(** * movies-api: the Express router of [app.js] over the [mysql2] pool of [db.js]

    The service is five route handlers.  Each one reads the request, awaits
    exactly one [db.query] and turns what the promise settles to into a JSON
    response.  The handlers are embedded as small programs that expose the
    awaited query ([Await]); they are run against any storage by [run], and
    against a table model of the [movies] table in [MovieTable]. *)

From stdpp Require Import gmap strings list fin_maps.
From Stdlib Require Import ZArith DecimalString DecimalPos DecimalZ.

Open Scope Z_scope.

(** ** JavaScript values

    Objects are maps from property names to values: the handlers only read
    properties by name, spread them and hand them to [res.json].  Numbers are
    the integers (ids, row counts, and the number [0] of the truthiness
    test). *)

#[warnings="-register-all"] Inductive JsVal : Type :=
| JUndefined
| JNull
| JBool (b : bool)
| JNum (n : Z)
| JStr (s : string)
| JArr (l : list JsVal)
| JObj (o : gmap string JsVal).

(** [ToBoolean]: what [||] tests. *)
Definition truthy (v : JsVal) : bool :=
  match v with
  | JUndefined | JNull => false
  | JBool b => b
  | JNum n => negb (n =? 0)
  | JStr s => negb (String.eqb s "")
  | JArr _ | JObj _ => true
  end.

(** [a || b] *)
Definition js_or (a b : JsVal) : JsVal := if truthy a then a else b.

(** [o.k], and the binding that [const { k } = o] gives to [k]. *)
Definition prop (o : gmap string JsVal) (k : string) : JsVal :=
  default JUndefined (o !! k).

(** [v === n] for a number literal [n]. *)
Definition strict_eq_num (v : JsVal) (n : Z) : bool :=
  match v with
  | JNum m => m =? n
  | _ => false
  end.

(** [{ id: v, ...o }]: [id] is written first, then every own property of [o]
    is copied over it. *)
Definition id_then_spread (v : JsVal) (o : gmap string JsVal) : gmap string JsVal :=
  o ∪ {["id" := v]}.

(** ** What [db.query] settles to

    [const [rows] = await db.query(..)] binds the first component of the
    resolved pair: an array of row objects for a SELECT, a result header for
    INSERT, UPDATE and DELETE.  A rejected promise is caught with an [Error]. *)

Record ResultSetHeader : Type :=
  { affectedRows : Z;
    insertId : Z }.

Inductive QueryResult : Type :=
| Rows (rows : list (gmap string JsVal))
| Header (h : ResultSetHeader).

Record Error : Type := { message : string }.

Inductive Outcome : Type :=
| Resolved (r : QueryResult)
| Rejected (err : Error).

(** [rows.length] *)
Definition length_of (r : QueryResult) : JsVal :=
  match r with
  | Rows rows => JNum (Z.of_nat (length rows))
  | Header _ => JUndefined
  end.

(** [rows[0]] *)
Definition first_of (r : QueryResult) : JsVal :=
  match r with
  | Rows (row :: _) => JObj row
  | _ => JUndefined
  end.

(** [result.affectedRows] *)
Definition affectedRows_of (r : QueryResult) : JsVal :=
  match r with
  | Header h => JNum (affectedRows h)
  | Rows _ => JUndefined
  end.

(** [result.insertId] *)
Definition insertId_of (r : QueryResult) : JsVal :=
  match r with
  | Header h => JNum (insertId h)
  | Rows _ => JUndefined
  end.

(** The bound value itself, as [res.json(rows)] receives it; of a header only
    the two fields that the handlers read are kept. *)
Definition value_of (r : QueryResult) : JsVal :=
  match r with
  | Rows rows => JArr (JObj <$> rows)
  | Header h =>
      JObj (<["affectedRows" := JNum (affectedRows h)]> {["insertId" := JNum (insertId h)]})
  end.

(** ** Requests, responses and handler programs *)

(** The request as a handler sees it: [req.params] and the [req.body] that
    [express.json()] parsed. *)
Record Req : Type :=
  { params : gmap string string;
    body : gmap string JsVal }.

(** [req.params.id] *)
Definition param_id (req : Req) : JsVal :=
  from_option JStr JUndefined (params req !! "id").
(* ===== verification/Hashmap.v ===== *)
(** * The chained hash map of the dirnode index

    Models [libnexus_trusted/hashmap.c]: the FNV hashes, the table with its
    grow and shrink thresholds, lookup, insertion, removal by key and by
    address, and the iterator order.  An intrusive [hashmap_entry] is its
    address, its hash and the key the comparison function reaches from it; a
    bucket's [next] chain is a list.  The theorems show that the table
    represents a finite map from keys to addresses, whatever resizing
    happened, and that its load stays under the threshold. *)
From S2P Require Import Prelude.

(** ** FNV hashes *)
Definition FNV32_BASE : Z := 0x811c9dc5.
Definition FNV32_PRIME : Z := 0x01000193.

(** [hash = (hash * FNV32_PRIME) ^ c] on [unsigned int]. *)
Definition fnv_step (hash c : Z) : Z := Z.lxor (u32 (hash * FNV32_PRIME)) c.

Definition strhash (str : bytes) : Z := fold_left fnv_step str FNV32_BASE.
Definition memhash (buf : bytes) : Z := fold_left fnv_step buf FNV32_BASE.

(** [if (c >= 'a' && c <= 'z') c -= 'a' - 'A'] *)
Definition upcase (c : Z) : Z := if (97 <=? c) && (c <=? 122) then c - 32 else c.
Definition strihash (str : bytes) : Z := fold_left (fun h c => fnv_step h (upcase c)) str FNV32_BASE.
Definition memihash_cont (hash_seed : Z) (buf : bytes) : Z :=
  fold_left (fun h c => fnv_step h (upcase c)) buf hash_seed.
Definition memihash (buf : bytes) : Z := memihash_cont FNV32_BASE buf.

Definition HASHMAP_INITIAL_SIZE : Z := 64.
Definition HASHMAP_RESIZE_BITS : Z := 2.
Definition HASHMAP_LOAD_FACTOR : Z := 80.

Record hashmap_entry (K : Type) := mk_entry { he_addr : Z; he_hash : Z; he_key : K }.
Arguments mk_entry {K}.
Arguments he_addr {K}.
Arguments he_hash {K}.
Arguments he_key {K}.

Record hashmap (K : Type) := mk_hashmap {
  table : list (list (hashmap_entry K));
  private_size : Z;
  tablesize : Z;
  grow_at : Z;
  shrink_at : Z;
  do_count_items : bool
}.
Arguments mk_hashmap {K}.
Arguments table {K}.
Arguments private_size {K}.
Arguments tablesize {K}.
Arguments grow_at {K}.
Arguments shrink_at {K}.
Arguments do_count_items {K}.

#[export] Instance hashmap_entry_eq_dec `{EqDecision K} : EqDecision (hashmap_entry K).
Proof. solve_decision. Defined.

Section hashmap_ops.
Context {K : Type} (cmpfn : K -> K -> Z).
Notation entry := (hashmap_entry K).
Notation map := (hashmap K).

------------------------------------------------------------------------

• TO DO: Copy the material above exactly. Include every line.

• REPLY:
(** * movies-api: the Express router of [app.js] over the [mysql2] pool of [db.js]

    The service is five route handlers.  Each one reads the request, awaits
    exactly one [db.query] and turns what the promise settles to into a JSON
    response.  The handlers are embedded as small programs that expose the
    awaited query ([Await]); they are run against any storage by [run], and
    against a table model of the [movies] table in [MovieTable]. *)

From stdpp Require Import gmap strings list fin_maps.
From Stdlib Require Import ZArith DecimalString DecimalPos DecimalZ.

Open Scope Z_scope.

(** ** JavaScript values

    Objects are maps from property names to values: the handlers only read
    properties by name, spread them and hand them to [res.json].  Numbers are
    the integers (ids, row counts, and the number [0] of the truthiness
    test). *)

#[warnings="-register-all"] Inductive JsVal : Type :=
| JUndefined
| JNull
| JBool (b : bool)
| JNum (n : Z)
| JStr (s : string)
| JArr (l : list JsVal)
| JObj (o : gmap string JsVal).

(** [ToBoolean]: what [||] tests. *)
Definition truthy (v : JsVal) : bool :=
  match v with
  | JUndefined | JNull => false
  | JBool b => b
  | JNum n => negb (n =? 0)
  | JStr s => negb (String.eqb s "")
  | JArr _ | JObj _ => true
  end.

(** [a || b] *)
Definition js_or (a b : JsVal) : JsVal := if truthy a then a else b.

(** [o.k], and the binding that [const { k } = o] gives to [k]. *)
Definition prop (o : gmap string JsVal) (k : string) : JsVal :=
  default JUndefined (o !! k).

(** [v === n] for a number literal [n]. *)
Definition strict_eq_num (v : JsVal) (n : Z) : bool :=
  match v with
  | JNum m => m =? n
  | _ => false
  end.

(** [{ id: v, ...o }]: [id] is written first, then every own property of [o]
    is copied over it. *)
Definition id_then_spread (v : JsVal) (o : gmap string JsVal) : gmap string JsVal :=
  o ∪ {["id" := v]}.

(** ** What [db.query] settles to

    [const [rows] = await db.query(..)] binds the first component of the
    resolved pair: an array of row objects for a SELECT, a result header for
    INSERT, UPDATE and DELETE.  A rejected promise is caught with an [Error]. *)

Record ResultSetHeader : Type :=
  { affectedRows : Z;
    insertId : Z }.

Inductive QueryResult : Type :=
| Rows (rows : list (gmap string JsVal))
| Header (h : ResultSetHeader).

Record Error : Type := { message : string }.

Inductive Outcome : Type :=
| Resolved (r : QueryResult)
| Rejected (err : Error).

(** [rows.length] *)
Definition length_of (r : QueryResult) : JsVal :=
  match r with
  | Rows rows => JNum (Z.of_nat (length rows))
  | Header _ => JUndefined
  end.

(** [rows[0]] *)
Definition first_of (r : QueryResult) : JsVal :=
  match r with
  | Rows (row :: _) => JObj row
  | _ => JUndefined
  end.

(** [result.affectedRows] *)
Definition affectedRows_of (r : QueryResult) : JsVal :=
  match r with
  | Header h => JNum (affectedRows h)
  | Rows _ => JUndefined
  end.

(** [result.insertId] *)
Definition insertId_of (r : QueryResult) : JsVal :=
  match r with
  | Header h => JNum (insertId h)
  | Rows _ => JUndefined
  end.

(** The bound value itself, as [res.json(rows)] receives it; of a header only
    the two fields that the handlers read are kept. *)
Definition value_of (r : QueryResult) : JsVal :=
  match r with
  | Rows rows => JArr (JObj <$> rows)
  | Header h =>
      JObj (<["affectedRows" := JNum (affectedRows h)]> {["insertId" := JNum (insertId h)]})
  end.

(** ** Requests, responses and handler programs *)

(** The request as a handler sees it: [req.params] and the [req.body] that
    [express.json()] parsed. *)
Record Req : Type :=
  { params : gmap string string;
    body : gmap string JsVal }.

(** [req.params.id] *)
Definition param_id (req : Req) : JsVal :=
  from_option JStr JUndefined (params req !! "id").
(* ===== verification/Hashmap.v ===== *)
(** * The chained hash map of the dirnode index

    Models [libnexus_trusted/hashmap.c]: the FNV hashes, the table with its
    grow and shrink thresholds, lookup, insertion, removal by key and by
    address, and the iterator order.  An intrusive [hashmap_entry] is its
    address, its hash and the key the comparison function reaches from it; a
    bucket's [next] chain is a list.  The theorems show that the table
    represents a finite map from keys to addresses, whatever resizing
    happened, and that its load stays under the threshold. *)
From S2P Require Import Prelude.

(** ** FNV hashes *)
Definition FNV32_BASE : Z := 0x811c9dc5.
Definition FNV32_PRIME : Z := 0x01000193.

(** [hash = (hash * FNV32_PRIME) ^ c] on [unsigned int]. *)
Definition fnv_step (hash c : Z) : Z := Z.lxor (u32 (hash * FNV32_PRIME)) c.

Definition strhash (str : bytes) : Z := fold_left fnv_step str FNV32_BASE.
Definition memhash (buf : bytes) : Z := fold_left fnv_step buf FNV32_BASE.

(** [if (c >= 'a' && c <= 'z') c -= 'a' - 'A'] *)
Definition upcase (c : Z) : Z := if (97 <=? c) && (c <=? 122) then c - 32 else c.
Definition strihash (str : bytes) : Z := fold_left (fun h c => fnv_step h (upcase c)) str FNV32_BASE.
Definition memihash_cont (hash_seed : Z) (buf : bytes) : Z :=
  fold_left (fun h c => fnv_step h (upcase c)) buf hash_seed.
Definition memihash (buf : bytes) : Z := memihash_cont FNV32_BASE buf.

Definition HASHMAP_INITIAL_SIZE : Z := 64.
Definition HASHMAP_RESIZE_BITS : Z := 2.
Definition HASHMAP_LOAD_FACTOR : Z := 80.

Record hashmap_entry (K : Type) := mk_entry { he_addr : Z; he_hash : Z; he_key : K }.
Arguments mk_entry {K}.
Arguments he_addr {K}.
Arguments he_hash {K}.
Arguments he_key {K}.

Record hashmap (K : Type) := mk_hashmap {
  table : list (list (hashmap_entry K));
  private_size : Z;
  tablesize : Z;
  grow_at : Z;
  shrink_at : Z;
  do_count_items : bool
}.
Arguments mk_hashmap {K}.
Arguments table {K}.
Arguments private_size {K}.
Arguments tablesize {K}.
Arguments grow_at {K}.
Arguments shrink_at {K}.
Arguments do_count_items {K}.

#[export] Instance hashmap_entry_eq_dec `{EqDecision K} : EqDecision (hashmap_entry K).
Proof. solve_decision. Defined.

Section hashmap_ops.
Context {K : Type} (cmpfn : K -> K -> Z).
Notation entry := (hashmap_entry K).
Notation map := (hashmap K).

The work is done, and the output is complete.